Tuesday, April 29, 2008

Rocamadour - Fantasy Pilgrim Village

The weather, which thus far had been unseasonably cool with rain several times each day, had every indication of worsening. The frustrations of no Internet and nothing but foreign language radio stations, had reduced weather forecasting to the traditional wet finger in the air followed by a knowing nod. Based on this divination, we decided to leave the Loire valley, and skip both Poitiers and Limoge on our flight south. 200 miles later found us in Rocamadour with the weather little changed. So much for the occult!
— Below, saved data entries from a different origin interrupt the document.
Lemma get_summary_file_fills_first_placeholder_witness :
  fs (world_date yaml_date) !! "/app/template/template.md"
    = Some template_date ∧
  (∃ w', @get_summary_file stub "/app/template/template.md" answers_date true
           (world_date yaml_date) = (Ok tt, w')) ∧
  ∃ lines0 final i,
    fill_logo (readlines template_date) LOGO = Ok lines0 ∧
    fill_fields lines0 answers_date = Ok final ∧
    index (readlines template_date) (placeholder "date") = Ok i ∧
    final !! i = Some "03.04.2024".
Proof.
  assert (fs (world_date yaml_date) !! "/app/template/template.md"
          = Some template_date) as Hp by by vm_compute.
  set (w' := (@get_summary_file stub "/app/template/template.md" answers_date
                true (world_date yaml_date)).2).
  assert (@get_summary_file stub "/app/template/template.md" answers_date true
            (world_date yaml_date) = (Ok tt, w')) as Hrun by by vm_compute.
  split; [done|]. split; [by exists w'|].
  destruct (@get_summary_file_fills_first_placeholder stub _ _ _ _ _ _ Hp Hrun)
    as (lines0 & final & Hlogo & Hfill & _ & _ & Hend).
  destruct Hend as (Hfields & _).
  - apply NoDup_singleton.
  - intros f ->%list_elem_of_singleton.
    assert (lines0 = ["# Summary" +:+ nl; "![logo](template/img.svg)" +:+ nl;
                      ":::date:::" +:+ nl]) as ->
      by (vm_compute in Hlogo; by injection Hlogo).
    split_and!.
    + intros a ->%list_elem_of_singleton. by vm_compute.
    + by vm_compute.
    + by vm_compute.
  - destruct (Hfields "date" "03.04.2024") as (i & Hi & Hv); [left|].
    by exists lines0, final, i.
Defined.

(** C3, as the code has it.  When the loop reaches a pair whose
    placeholder is no line of the working copy, [get_summary_file] raises
    the [ValueError] of [list.index], which carries the placeholder
    literal; nothing was written back, so the output file is the copy of
    the template, byte for byte, and no section was rendered.  With
    independent substitutions this is the first field of the answer set
    whose placeholder is no line of the template. *)
Theorem get_summary_file_missing_placeholder `{Externals}
    (path : string) (result pre post : dict string) (field ans : string)
    (make_pdf : bool) (w : world) (bytes : string) (lines0 : list string) :
  fs w !! path = Some bytes →
  path ≠ path_to_file w →
  fill_logo (readlines bytes) LOGO = Ok lines0 →
  result = pre ++ (field, ans) :: post →
  (∀ before,
     fill_fields lines0 pre = Ok before →
     placeholder field ∉ before →
     get_summary_file path result make_pdf w =
       (Raise (ValueError (placeholder field)), copied w bytes)) ∧
  (dict_wf result →
   independent (readlines bytes) lines0 result →
   (∀ f, f ∈ pre.*1 → placeholder f ∈ readlines bytes) →
   placeholder field ∉ readlines bytes →
   get_summary_file path result make_pdf w =
     (Raise (ValueError (placeholder field)), copied w bytes)) ∧
  fs (copied w bytes) !! path_to_file w = Some bytes ∧
  (∀ p, p ≠ path_to_file w → fs (copied w bytes) !! p = fs w !! p) ∧
  trace (copied w bytes) = trace w.
Proof.
  intros Hp Hne Hlogo ->.
  assert (∀ before,
            fill_fields lines0 pre = Ok before →
            placeholder field ∉ before →
            get_summary_file path (pre ++ (field, ans) :: post) make_pdf w =
              (Raise (ValueError (placeholder field)), copied w bytes))
    as Hstep.
  { intros before Hpre Hmiss.
    rewrite (get_summary_file_run _ _ _ _ bytes) by done.
    unfold assemble. rewrite Hlogo, fill_fields_app, Hpre. simpl.
    assert (fill_field before (field, ans)
            = Raise (ValueError (placeholder field))) as ->; [|done].
    by apply fill_field_raise. }
  split_and!.
  - done.
  - intros Hwf Hind Hearlier Hmiss.
    assert (∀ f a, f ∈ (pre ++ (field, ans) :: post).*1 →
                   a ∈ (pre ++ (field, ans) :: post).*2 →
                   a ≠ placeholder f) as Hans
      by (intros f a Hf Ha; by apply (Hind f Hf)).
    assert (∀ f, f ∈ (pre ++ (field, ans) :: post).*1 →
              index lines0 (placeholder f)
              = index (readlines bytes) (placeholder f)) as Hsame.
    { intros f Hf. destruct (Hind f Hf) as (_ & H1 & H1').
      by apply fill_logo_index. }
    destruct (fill_fields_present lines0 pre) as [before Hpre].
    + unfold dict_wf in Hwf. rewrite fmap_app in Hwf.
      by apply NoDup_app in Hwf as (? & _ & _).
    + intros f a Hf Ha. apply Hans; rewrite fmap_app, elem_of_app; by left.
    + intros f Hf.
      destruct (index_present _ _ (Hearlier f Hf)) as [i Hi].
      apply (index_elem_of _ _ i). rewrite Hsame; [done|].
      rewrite fmap_app, elem_of_app. by left.
    + apply (Hstep before Hpre). intros Hin.
      destruct (index_present _ _ Hin) as [i Hi].
      rewrite (fill_fields_index_stable pre lines0 before) in Hi; [|done|].
      * rewrite Hsame in Hi.
        -- by apply index_elem_of in Hi.
        -- rewrite fmap_app, elem_of_app. right. csimpl. left.
      * intros f' a' Hin'. by apply (independent_earlier pre field ans post).
  - apply lookup_insert_eq.
  - intros p Hpne. by apply lookup_insert_ne.
  - done.
Qed.

Lemma get_summary_file_missing_placeholder_witness :
  (placeholder "owner" ∉ readlines template_date) ∧
  ∃ w',
    @get_summary_file stub "/app/template/template.md" answers_owner true
      (world_date yaml_date)
    = (Raise (ValueError (placeholder "owner")), w') ∧
    fs w' !! @path_to_file stub (world_date yaml_date) = Some template_date.
Proof.
  assert (placeholder "owner" ∉ readlines template_date) as Hmiss.
  { intros Hin. vm_compute in Hin.
    repeat (apply elem_of_cons in Hin as [Hin|Hin]; [discriminate|]).
    by apply elem_of_nil in Hin. }
  split; [done|].
  exists (@copied stub (world_date yaml_date) template_date).
  destruct (@get_summary_file_missing_placeholder stub
              "/app/template/template.md" answers_owner [] []
              "owner" "Ann" true (world_date yaml_date) template_date
              ["# Summary" +:+ nl; "![logo](template/img.svg)" +:+ nl;
               ":::date:::" +:+ nl])
    as (_ & Hrun & Hcopy & _).
  - by vm_compute.
  - vm_compute. discriminate.
  - by vm_compute.
  - done.
  - split; [|done]. apply Hrun.
    + apply NoDup_singleton.
    + intros f ->%list_elem_of_singleton. split_and!.
      * intros a ->%list_elem_of_singleton. by vm_compute.
      * by vm_compute.
      * by vm_compute.
    + intros f Hf. by apply elem_of_nil in Hf.
    + done.
Defined.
If nothing else, Rocamadour in Occitan, a commune of southwestern France in the canton of Gramat, arrondissement of Gourdon, department of Lot, in the diocese of Cahors and the former province of Quercy, has a grand administrative title. That wasn't the half of it, however. Rocamadour is a tiny village of about 650 people that is part carved into and part attached to, an almost sheer 400 foot high cliff face overlooking the Alzou river, a tributary of the Dordogne. Since the 12th century this location has been the focus of religious attention and wishful thinking, including numerous alleged miracles elevating it to major pilgrim status and a stop on the way to that holy of holies, Santiago de Compostella in northern Spain.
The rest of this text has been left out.